**Prompt:** Search the data below, and report every line in which "induction" occurs.

Stored data entries:
Lemma adopt_fieldDifferences before after :
  adopt_fields (shown_fields before) (fieldDifferences before after) = shown_fields after.
Proof.
  apply map_eq. intros n. unfold fieldDifferences.
  set (f := λ name, {| fc_Field := name; fc_Before := clip (at_ before name); fc_After := clip (at_ after name) |}).
  assert (E : adopt_fields (shown_fields before) (f <$> itemized before after) !! n = shown_fields after !! n).
  { rewrite adopt_fields_map; [|apply NoDup_filter, NoDup_sortedFieldNames|done].
    rewrite !shown_fields_lookup. unfold adopt_field. simpl. rewrite adopt_show.
    case_decide as D; [|].
    - destruct D as [_ D]. destruct (String.eqb_spec n template_name); done.
    - destruct (String.eqb_spec n template_name); [done|].
      rewrite elem_of_itemized in D. destruct (decide (at_ before n = at_ after n)) as [->|]; [done|].
      exfalso. tauto. }
  case_match; [|done]. by rewrite adopt_fields_template.
Qed.

(** ** Objects *)

Lemma key_of_objectChange key r k fs : key_of (objectChange key r k fs) = key.
Proof. by destruct key. Qed.

Lemma key_of_present previous current k c : present_change previous current k = Some c → key_of c = k.
Proof.
  unfold present_change, created_change. intros H. destruct (current !! k); [|done]. simpl in H.
  repeat case_match; simplify_eq; apply key_of_objectChange.
Qed.

Lemma key_of_deleted current k c : deleted_change current k = Some c → key_of c = k.
Proof. unfold deleted_change. intros H. repeat case_match; simplify_eq. apply key_of_objectChange. Qed.

(** The keys of the changes made from distinct keys. *)
Lemma keys_omap (f : ObjectKey → option InventoryObjectChange) (ks : list ObjectKey) :
  (∀ k c, f k = Some c → key_of c = k) →
  key_of <$> omap f ks = filter (λ k, is_Some (f k)) ks.
Proof.
  intros Hf. induction ks as [|k ks IH]; [done|]. rewrite filter_cons. cbn.
  destruct (f k) as [c|] eqn:E; cbn.
  - rewrite decide_True by (by eexists). rewrite (Hf _ _ E). by f_equal.
  - rewrite decide_False by (by intros [? ?]). done.
Qed.

Lemma NoDup_Diff_keys previous current : NoDup (key_of <$> Diff previous current).
Proof.
  unfold Diff. rewrite fmap_app, !keys_omap by eauto using key_of_present, key_of_deleted.
  apply NoDup_app. split_and!.
  - apply NoDup_filter, NoDup_sortedKeys.
  - intros k [[c Hc] _]%list_elem_of_filter [[c' Hc'] _]%list_elem_of_filter.
    unfold present_change, deleted_change in *. by destruct (current !! k).
  - apply NoDup_filter, NoDup_sortedKeys.
Qed.

(** The change made for a key, if any. *)
Definition change_for (previous current : Snapshot) (k : ObjectKey) : option InventoryObjectChange :=
  match current !! k, previous !! k with
  | Some _, _ => present_change previous current k
  | None, Some _ => deleted_change current k
  | None, None => None
  end.

Lemma elem_of_Diff previous current c :
  c ∈ Diff previous current ↔ change_for previous current (key_of c) = Some c.
Proof.
  unfold Diff. rewrite elem_of_app, !list_elem_of_omap. unfold change_for. split.
  - intros [(k & Hk & Hc) | (k & Hk & Hc)].
    + rewrite (key_of_present _ _ _ _ Hc). apply elem_of_sortedKeys in Hk as [s ->]. done.
    + rewrite (key_of_deleted _ _ _ Hc). apply elem_of_sortedKeys in Hk as [s ->].
      pose proof Hc as Hd. unfold deleted_change in Hd. by destruct (current !! k).
  - destruct (current !! key_of c) eqn:E; [left|destruct (previous !! key_of c) eqn:E'; [right|done]];
      exists (key_of c); (split; [apply elem_of_sortedKeys; by eexists|done]).
Qed.

Lemma key_of_change_for previous current k c : change_for previous current k = Some c → key_of c = k.
Proof.
  unfold change_for. destruct (current !! k), (previous !! k); try done;
    eauto using key_of_present, key_of_deleted.
Qed.

(** Replaying a difference, object by object. *)
Lemma Diff_replays' previous current :
  (∀ k a b, previous !! k = Some a → current !! k = Some b → Revision a = Revision b →
     shown_fields (Fields a) = shown_fields (Fields b)) →
  apply_changes (shown <$> previous) (Diff previous current) = shown <$> current.
Proof.
  intros Hrev. apply map_eq. intros k. rewrite lookup_fmap.
  pose proof (NoDup_Diff_keys previous current) as Hn.
  destruct (change_for previous current k) as [c|] eqn:E.
  - assert (Hk : key_of c = k) by by eapply key_of_change_for.
    assert (Hin : c ∈ Diff previous current) by (rewrite elem_of_Diff; by rewrite Hk).
    rewrite <- Hk. unfold apply_changes. rewrite replay_key by done. rewrite Hk, lookup_fmap.
    clear Hk Hin.
    unfold change_for, present_change, deleted_change, created_change in E.
    destruct (current !! k) as [st|] eqn:Ec; simpl in E.
    + destruct (previous !! k) as [be|] eqn:Ep; simpl in E; [case_match; [done|]|]; simplify_eq.
      * unfold adopt, shown. cbn -[fieldDifferences shown_fields adopt_fields]. by rewrite adopt_fieldDifferences.
      * unfold adopt, shown. cbn -[fieldValues shown_fields adopt_fields]. by rewrite adopt_fieldValues.
    + destruct (previous !! k); simplify_eq. done.
  - assert (Hout : k ∉ key_of <$> Diff previous current).
    { intros (c & -> & Hc)%list_elem_of_fmap. apply elem_of_Diff in Hc. congruence. }
    unfold apply_changes. rewrite replay_other by done. rewrite lookup_fmap.
    unfold change_for, present_change, deleted_change in E.
    destruct (current !! k) as [st|] eqn:Ec; simpl in E.
    + destruct (previous !! k) as [be|] eqn:Ep; simpl in E; [|done].
      case_match eqn:Er; [|done]. bool_prop. simpl. unfold shown. do 2 f_equal; [done|by eapply Hrev].
    + by destruct (previous !! k).
Qed.

(** C25: replaying a difference on a consumer's view of the previous snapshot yields its view of the
    current one, object by object: revisions, and every watched field as the wire shows it (empty as
    absent, long values clipped; the template digest is only ever a hint). Asked of the snapshots is
    only that a revision identifies the shown fields of its object. *)
Theorem Diff_replays previous current :
  (∀ k a b, previous !! k = Some a → current !! k = Some b → Revision a = Revision b →
     shown_fields (Fields a) = shown_fields (Fields b)) →
  apply_changes (shown <$> previous) (Diff previous current) = shown <$> current.
Proof. apply Diff_replays'. Qed.

Lemma change_for_None previous current k :
  change_for previous current k = None ↔ Revision <$> previous !! k = Revision <$> current !! k.
Proof.
  unfold change_for, present_change, deleted_change.
  destruct (current !! k) as [st|], (previous !! k) as [be|]; simpl; try by split.
  destruct (String.eqb_spec (Revision be) (Revision st)) as [->|Hne]; [done|].
  split; [done|]. intros [= E]. done.
Qed.

Lemma Baseline_Diff current : Baseline current = Diff ∅ current.
Proof.
  unfold Diff, Baseline. change (sortedKeys ∅) with (@nil ObjectKey). cbn [omap list_omap].
  rewrite app_nil_r. apply list_omap_ext, Forall_Forall2_diag, Forall_forall. intros k _.
  unfold present_change. rewrite lookup_empty. by destruct (current !! k).
Qed.

Lemma Baseline_replays current : apply_changes ∅ (Baseline current) = shown <$> current.
Proof.
  rewrite Baseline_Diff, <- (Diff_replays' ∅ current); [|by intros; rewrite lookup_empty in *].
  by rewrite fmap_empty.
Qed.

Lemma elem_of_Diff_kinds previous current c :
  c ∈ Diff previous current →
  (oc_Change c = CHANGE_CREATED ↔ previous !! key_of c = None)
  ∧ (oc_Change c = CHANGE_DELETED ↔ current !! key_of c = None)
  ∧ default "" (Revision <$> current !! key_of c) = oc_ObservedRevision c.
Proof.
  intros Hc. apply elem_of_Diff in Hc. revert Hc. generalize (key_of c). intros k.
  unfold change_for, present_change, deleted_change, created_change.
  destruct (current !! k) as [st|], (previous !! k) as [be|]; simpl; try done; [case_match; [done|]|..];
    intros [= <-]; simpl; done.
Qed.

(** a baseline replayed on an empty view is the view of the whole snapshot; and a difference is empty
    exactly when the same incarnations are there under the same revisions, lists every object at most
    once, and reports an object that was deleted and recreated under one name as two objects. *)
Theorem Baseline_and_Diff_lists previous current :
  apply_changes ∅ (Baseline current) = shown <$> current
  ∧ (Diff previous current = [] ↔ ∀ k, Revision <$> previous !! k = Revision <$> current !! k)
  ∧ NoDup (key_of <$> Diff previous current)
  ∧ (∀ c, c ∈ Diff previous current →
       (oc_Change c = CHANGE_CREATED ↔ previous !! key_of c = None)
       ∧ (oc_Change c = CHANGE_DELETED ↔ current !! key_of c = None)
       ∧ default "" (Revision <$> current !! key_of c) = oc_ObservedRevision c).
Proof.
  split_and!; [|split| |].
  - apply Baseline_replays.
  - intros E k. apply change_for_None. destruct (change_for previous current k) as [c|] eqn:Hc; [|done].
    assert (key_of c = k) as Hk by by eapply key_of_change_for.
    rewrite <- Hk in Hc. apply elem_of_Diff in Hc. rewrite E in Hc. by apply not_elem_of_nil in Hc.
  - intros H. apply elem_of_nil_inv. intros c Hc. apply elem_of_Diff in Hc.
    by rewrite (proj2 (change_for_None _ _ _)) in Hc.
  - apply NoDup_Diff_keys.
  - apply elem_of_Diff_kinds.
Qed.

Lemma StronglySorted_filter {A} (R : A → A → Prop) (P : A → Prop) `{!∀ x, Decision (P x)} l :
  StronglySorted R l → StronglySorted R (filter P l).
Proof.
  induction 1 as [|x l _ IH Hx]; [constructor|]. rewrite filter_cons. case_decide; [|done].
  constructor; [done|]. rewrite Forall_forall in *. intros y [_ Hy]%list_elem_of_filter. by apply Hx.
Qed.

**Written solution:**
  intros Hf. induction ks as [|k ks IH]; [done|]. rewrite filter_cons. cbn.
  induction 1 as [|x l _ IH Hx]; [constructor|]. rewrite filter_cons. case_decide; [|done].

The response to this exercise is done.